● WHAT THE EXERCISE ASKS
Among the lines below, tally those that contain "Rust" and respond with the total only.

● PROVIDED RECORDS
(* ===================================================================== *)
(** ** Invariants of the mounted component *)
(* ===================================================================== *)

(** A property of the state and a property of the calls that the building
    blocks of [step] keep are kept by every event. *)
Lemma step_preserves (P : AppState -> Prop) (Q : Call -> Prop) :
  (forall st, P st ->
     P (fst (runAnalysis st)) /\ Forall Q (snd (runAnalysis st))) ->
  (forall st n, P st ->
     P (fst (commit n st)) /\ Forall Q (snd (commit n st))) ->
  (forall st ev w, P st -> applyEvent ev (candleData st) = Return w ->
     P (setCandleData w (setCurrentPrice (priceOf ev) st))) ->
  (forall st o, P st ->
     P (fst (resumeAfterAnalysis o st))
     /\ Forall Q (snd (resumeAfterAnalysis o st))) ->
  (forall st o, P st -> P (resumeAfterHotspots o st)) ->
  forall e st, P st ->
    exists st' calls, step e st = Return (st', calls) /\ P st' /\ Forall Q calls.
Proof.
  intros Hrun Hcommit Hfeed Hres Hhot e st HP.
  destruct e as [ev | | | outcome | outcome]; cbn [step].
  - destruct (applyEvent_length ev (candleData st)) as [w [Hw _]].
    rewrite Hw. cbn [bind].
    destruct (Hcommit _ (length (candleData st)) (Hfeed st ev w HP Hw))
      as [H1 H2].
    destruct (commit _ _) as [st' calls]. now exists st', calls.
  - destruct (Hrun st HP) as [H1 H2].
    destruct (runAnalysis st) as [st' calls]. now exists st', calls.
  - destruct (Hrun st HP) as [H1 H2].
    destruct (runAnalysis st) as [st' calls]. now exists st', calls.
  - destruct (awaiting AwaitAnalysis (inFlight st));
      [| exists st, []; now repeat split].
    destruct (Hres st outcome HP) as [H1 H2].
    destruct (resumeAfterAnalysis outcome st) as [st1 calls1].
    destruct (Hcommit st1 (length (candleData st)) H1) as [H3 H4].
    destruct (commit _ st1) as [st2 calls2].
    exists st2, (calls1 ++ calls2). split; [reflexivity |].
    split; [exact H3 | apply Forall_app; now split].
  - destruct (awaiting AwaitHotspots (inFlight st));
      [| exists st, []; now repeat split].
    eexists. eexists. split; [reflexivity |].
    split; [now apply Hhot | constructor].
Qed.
...
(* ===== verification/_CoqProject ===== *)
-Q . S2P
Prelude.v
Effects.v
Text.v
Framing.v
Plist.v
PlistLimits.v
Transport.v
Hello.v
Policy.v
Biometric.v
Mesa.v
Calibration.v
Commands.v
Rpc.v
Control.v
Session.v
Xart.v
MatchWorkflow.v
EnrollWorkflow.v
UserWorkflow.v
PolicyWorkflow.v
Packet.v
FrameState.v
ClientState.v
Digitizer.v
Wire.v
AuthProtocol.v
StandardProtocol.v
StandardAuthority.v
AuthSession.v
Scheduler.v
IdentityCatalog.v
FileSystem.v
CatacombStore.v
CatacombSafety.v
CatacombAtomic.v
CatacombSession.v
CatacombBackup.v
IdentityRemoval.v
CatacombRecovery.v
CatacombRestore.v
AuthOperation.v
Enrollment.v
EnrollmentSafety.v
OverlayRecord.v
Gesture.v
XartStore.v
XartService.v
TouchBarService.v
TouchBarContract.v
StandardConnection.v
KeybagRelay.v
--
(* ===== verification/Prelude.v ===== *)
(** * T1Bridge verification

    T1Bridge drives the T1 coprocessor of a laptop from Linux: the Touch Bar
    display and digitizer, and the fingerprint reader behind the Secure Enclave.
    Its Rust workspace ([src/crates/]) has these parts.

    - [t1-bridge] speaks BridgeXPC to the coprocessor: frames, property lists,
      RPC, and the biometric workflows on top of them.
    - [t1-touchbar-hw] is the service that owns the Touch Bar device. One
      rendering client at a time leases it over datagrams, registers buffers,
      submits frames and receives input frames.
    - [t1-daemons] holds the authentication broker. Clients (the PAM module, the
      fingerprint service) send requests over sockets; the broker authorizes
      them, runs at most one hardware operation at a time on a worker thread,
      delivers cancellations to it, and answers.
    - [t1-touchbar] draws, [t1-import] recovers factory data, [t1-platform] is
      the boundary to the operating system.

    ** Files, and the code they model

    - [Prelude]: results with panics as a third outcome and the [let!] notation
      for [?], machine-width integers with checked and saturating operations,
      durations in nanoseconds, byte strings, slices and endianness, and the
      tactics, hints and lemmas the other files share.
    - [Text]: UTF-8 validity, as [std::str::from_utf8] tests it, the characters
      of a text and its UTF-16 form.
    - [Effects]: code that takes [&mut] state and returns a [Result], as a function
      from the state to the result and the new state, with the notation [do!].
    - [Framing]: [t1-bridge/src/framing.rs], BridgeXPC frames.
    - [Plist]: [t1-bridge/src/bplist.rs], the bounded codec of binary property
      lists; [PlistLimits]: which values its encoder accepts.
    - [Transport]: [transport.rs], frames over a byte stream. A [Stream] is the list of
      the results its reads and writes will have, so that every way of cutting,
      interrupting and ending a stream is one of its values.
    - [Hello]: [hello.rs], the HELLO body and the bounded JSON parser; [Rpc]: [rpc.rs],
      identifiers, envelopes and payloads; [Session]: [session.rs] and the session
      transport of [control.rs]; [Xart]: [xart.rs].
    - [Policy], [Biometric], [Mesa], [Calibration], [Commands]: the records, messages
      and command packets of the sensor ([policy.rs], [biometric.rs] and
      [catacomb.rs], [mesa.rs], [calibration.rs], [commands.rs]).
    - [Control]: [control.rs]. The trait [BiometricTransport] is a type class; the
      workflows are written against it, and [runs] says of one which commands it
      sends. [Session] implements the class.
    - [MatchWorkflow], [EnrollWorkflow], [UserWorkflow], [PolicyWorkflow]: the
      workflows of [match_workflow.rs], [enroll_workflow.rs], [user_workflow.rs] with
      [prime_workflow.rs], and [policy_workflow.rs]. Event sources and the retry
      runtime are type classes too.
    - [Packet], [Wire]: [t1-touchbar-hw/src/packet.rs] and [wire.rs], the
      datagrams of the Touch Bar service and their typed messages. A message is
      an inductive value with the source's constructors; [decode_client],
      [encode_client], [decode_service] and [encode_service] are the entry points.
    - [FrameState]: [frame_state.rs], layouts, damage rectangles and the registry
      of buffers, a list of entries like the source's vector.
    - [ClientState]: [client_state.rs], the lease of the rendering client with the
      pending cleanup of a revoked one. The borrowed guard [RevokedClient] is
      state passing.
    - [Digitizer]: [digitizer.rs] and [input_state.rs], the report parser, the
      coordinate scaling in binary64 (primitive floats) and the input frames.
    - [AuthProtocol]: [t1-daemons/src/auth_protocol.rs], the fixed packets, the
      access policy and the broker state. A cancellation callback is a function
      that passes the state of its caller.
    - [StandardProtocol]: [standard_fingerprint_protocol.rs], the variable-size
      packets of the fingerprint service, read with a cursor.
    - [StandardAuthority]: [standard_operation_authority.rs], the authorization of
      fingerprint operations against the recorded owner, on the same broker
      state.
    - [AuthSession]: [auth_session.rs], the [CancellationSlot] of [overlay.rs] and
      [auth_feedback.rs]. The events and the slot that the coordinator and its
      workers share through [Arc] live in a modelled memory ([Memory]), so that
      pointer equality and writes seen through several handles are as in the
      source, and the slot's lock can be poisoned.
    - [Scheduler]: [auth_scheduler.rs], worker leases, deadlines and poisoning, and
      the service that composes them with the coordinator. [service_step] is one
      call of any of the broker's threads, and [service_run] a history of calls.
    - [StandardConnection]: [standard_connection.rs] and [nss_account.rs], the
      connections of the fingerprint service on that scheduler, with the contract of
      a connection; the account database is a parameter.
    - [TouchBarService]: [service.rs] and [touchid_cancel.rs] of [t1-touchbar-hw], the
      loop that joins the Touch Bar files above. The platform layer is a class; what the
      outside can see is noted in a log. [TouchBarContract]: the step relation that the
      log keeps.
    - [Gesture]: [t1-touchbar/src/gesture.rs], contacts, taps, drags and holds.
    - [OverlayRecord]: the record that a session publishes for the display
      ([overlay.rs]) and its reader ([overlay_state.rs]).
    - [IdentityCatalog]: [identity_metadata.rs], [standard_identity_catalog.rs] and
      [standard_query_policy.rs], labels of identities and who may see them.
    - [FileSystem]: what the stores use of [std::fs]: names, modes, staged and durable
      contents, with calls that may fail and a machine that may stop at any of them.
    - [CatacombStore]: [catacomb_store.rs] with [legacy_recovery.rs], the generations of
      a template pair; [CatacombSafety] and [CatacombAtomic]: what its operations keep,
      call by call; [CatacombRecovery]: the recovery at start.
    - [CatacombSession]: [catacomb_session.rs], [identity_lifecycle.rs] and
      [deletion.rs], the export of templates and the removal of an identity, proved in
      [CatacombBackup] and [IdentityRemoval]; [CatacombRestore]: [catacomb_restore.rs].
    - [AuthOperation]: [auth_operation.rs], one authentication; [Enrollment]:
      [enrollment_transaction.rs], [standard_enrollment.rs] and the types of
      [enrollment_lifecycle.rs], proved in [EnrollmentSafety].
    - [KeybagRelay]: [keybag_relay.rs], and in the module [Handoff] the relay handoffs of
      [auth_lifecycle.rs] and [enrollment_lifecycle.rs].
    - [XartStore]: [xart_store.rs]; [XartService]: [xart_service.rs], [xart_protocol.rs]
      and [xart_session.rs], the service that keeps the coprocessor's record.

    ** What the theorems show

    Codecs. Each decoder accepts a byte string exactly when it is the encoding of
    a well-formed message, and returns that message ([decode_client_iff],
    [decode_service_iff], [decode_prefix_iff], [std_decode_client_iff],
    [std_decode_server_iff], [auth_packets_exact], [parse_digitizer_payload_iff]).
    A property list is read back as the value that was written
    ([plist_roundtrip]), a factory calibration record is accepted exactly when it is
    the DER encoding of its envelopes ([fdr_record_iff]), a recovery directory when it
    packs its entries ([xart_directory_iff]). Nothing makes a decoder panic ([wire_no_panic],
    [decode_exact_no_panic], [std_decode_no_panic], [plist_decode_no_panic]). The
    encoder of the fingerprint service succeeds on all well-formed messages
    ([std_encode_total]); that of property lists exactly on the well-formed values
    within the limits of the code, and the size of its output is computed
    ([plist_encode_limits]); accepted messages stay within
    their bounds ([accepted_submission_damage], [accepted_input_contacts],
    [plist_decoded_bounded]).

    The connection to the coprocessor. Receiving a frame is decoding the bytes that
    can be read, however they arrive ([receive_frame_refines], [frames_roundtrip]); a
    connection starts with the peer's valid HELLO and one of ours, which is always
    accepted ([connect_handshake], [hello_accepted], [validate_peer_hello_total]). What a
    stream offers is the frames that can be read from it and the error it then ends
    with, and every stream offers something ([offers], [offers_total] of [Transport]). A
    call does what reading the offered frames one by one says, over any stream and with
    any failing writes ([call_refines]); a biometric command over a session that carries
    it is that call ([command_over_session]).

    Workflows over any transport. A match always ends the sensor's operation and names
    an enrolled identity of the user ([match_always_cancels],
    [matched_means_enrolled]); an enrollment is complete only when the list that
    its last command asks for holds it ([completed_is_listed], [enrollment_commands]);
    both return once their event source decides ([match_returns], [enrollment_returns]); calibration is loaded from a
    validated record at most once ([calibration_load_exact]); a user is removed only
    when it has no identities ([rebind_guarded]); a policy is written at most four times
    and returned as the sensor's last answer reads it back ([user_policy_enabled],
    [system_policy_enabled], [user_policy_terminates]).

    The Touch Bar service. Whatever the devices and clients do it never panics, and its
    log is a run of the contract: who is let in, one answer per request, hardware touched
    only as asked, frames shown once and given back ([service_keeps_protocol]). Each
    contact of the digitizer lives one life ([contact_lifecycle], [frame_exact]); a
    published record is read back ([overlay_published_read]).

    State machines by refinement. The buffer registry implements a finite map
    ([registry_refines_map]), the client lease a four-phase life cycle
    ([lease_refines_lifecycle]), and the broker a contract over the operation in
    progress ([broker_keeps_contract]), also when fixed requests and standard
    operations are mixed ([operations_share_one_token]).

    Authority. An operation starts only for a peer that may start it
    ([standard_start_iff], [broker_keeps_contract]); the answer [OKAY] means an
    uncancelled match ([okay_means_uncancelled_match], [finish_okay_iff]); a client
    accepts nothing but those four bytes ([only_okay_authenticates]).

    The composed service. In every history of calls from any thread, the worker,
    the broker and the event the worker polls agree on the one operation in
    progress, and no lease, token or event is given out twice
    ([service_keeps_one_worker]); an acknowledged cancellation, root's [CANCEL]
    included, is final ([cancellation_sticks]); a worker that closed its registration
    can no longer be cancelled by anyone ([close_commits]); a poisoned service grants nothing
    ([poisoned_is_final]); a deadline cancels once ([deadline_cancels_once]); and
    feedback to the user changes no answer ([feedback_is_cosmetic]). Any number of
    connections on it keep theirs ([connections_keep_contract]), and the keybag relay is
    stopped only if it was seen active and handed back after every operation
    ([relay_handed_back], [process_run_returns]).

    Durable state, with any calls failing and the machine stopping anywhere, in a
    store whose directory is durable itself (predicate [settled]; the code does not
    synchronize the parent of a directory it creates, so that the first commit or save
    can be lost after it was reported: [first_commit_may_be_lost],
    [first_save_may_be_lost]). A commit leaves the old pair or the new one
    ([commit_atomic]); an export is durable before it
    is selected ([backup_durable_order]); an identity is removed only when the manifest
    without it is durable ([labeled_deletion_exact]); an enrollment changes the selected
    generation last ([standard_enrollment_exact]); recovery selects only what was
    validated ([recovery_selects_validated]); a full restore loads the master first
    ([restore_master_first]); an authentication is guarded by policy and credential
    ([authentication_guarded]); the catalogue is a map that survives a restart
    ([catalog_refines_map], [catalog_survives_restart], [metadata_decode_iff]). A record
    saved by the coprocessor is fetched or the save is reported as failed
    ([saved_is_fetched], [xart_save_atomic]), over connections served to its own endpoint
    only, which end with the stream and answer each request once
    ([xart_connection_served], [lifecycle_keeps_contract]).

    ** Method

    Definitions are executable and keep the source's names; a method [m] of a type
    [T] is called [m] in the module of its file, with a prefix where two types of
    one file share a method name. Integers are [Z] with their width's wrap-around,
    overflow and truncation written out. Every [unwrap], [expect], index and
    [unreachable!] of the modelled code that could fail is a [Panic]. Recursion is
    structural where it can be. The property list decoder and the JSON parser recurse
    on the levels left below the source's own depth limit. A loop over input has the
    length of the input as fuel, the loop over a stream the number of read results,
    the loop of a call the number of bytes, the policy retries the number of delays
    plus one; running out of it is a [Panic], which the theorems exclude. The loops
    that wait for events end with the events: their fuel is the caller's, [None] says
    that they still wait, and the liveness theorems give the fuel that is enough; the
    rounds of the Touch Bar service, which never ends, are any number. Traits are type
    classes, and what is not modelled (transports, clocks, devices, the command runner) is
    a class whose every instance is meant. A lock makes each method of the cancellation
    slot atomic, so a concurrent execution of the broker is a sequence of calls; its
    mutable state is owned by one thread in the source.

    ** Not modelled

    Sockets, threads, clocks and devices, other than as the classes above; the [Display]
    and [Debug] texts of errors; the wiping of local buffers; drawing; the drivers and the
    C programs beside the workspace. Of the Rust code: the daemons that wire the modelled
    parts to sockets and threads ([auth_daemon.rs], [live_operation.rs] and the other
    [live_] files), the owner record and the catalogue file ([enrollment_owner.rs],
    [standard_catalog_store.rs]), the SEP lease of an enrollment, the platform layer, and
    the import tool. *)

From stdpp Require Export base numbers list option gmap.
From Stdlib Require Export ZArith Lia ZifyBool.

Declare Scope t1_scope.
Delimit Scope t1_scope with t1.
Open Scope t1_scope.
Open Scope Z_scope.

● YOUR SOLUTION
2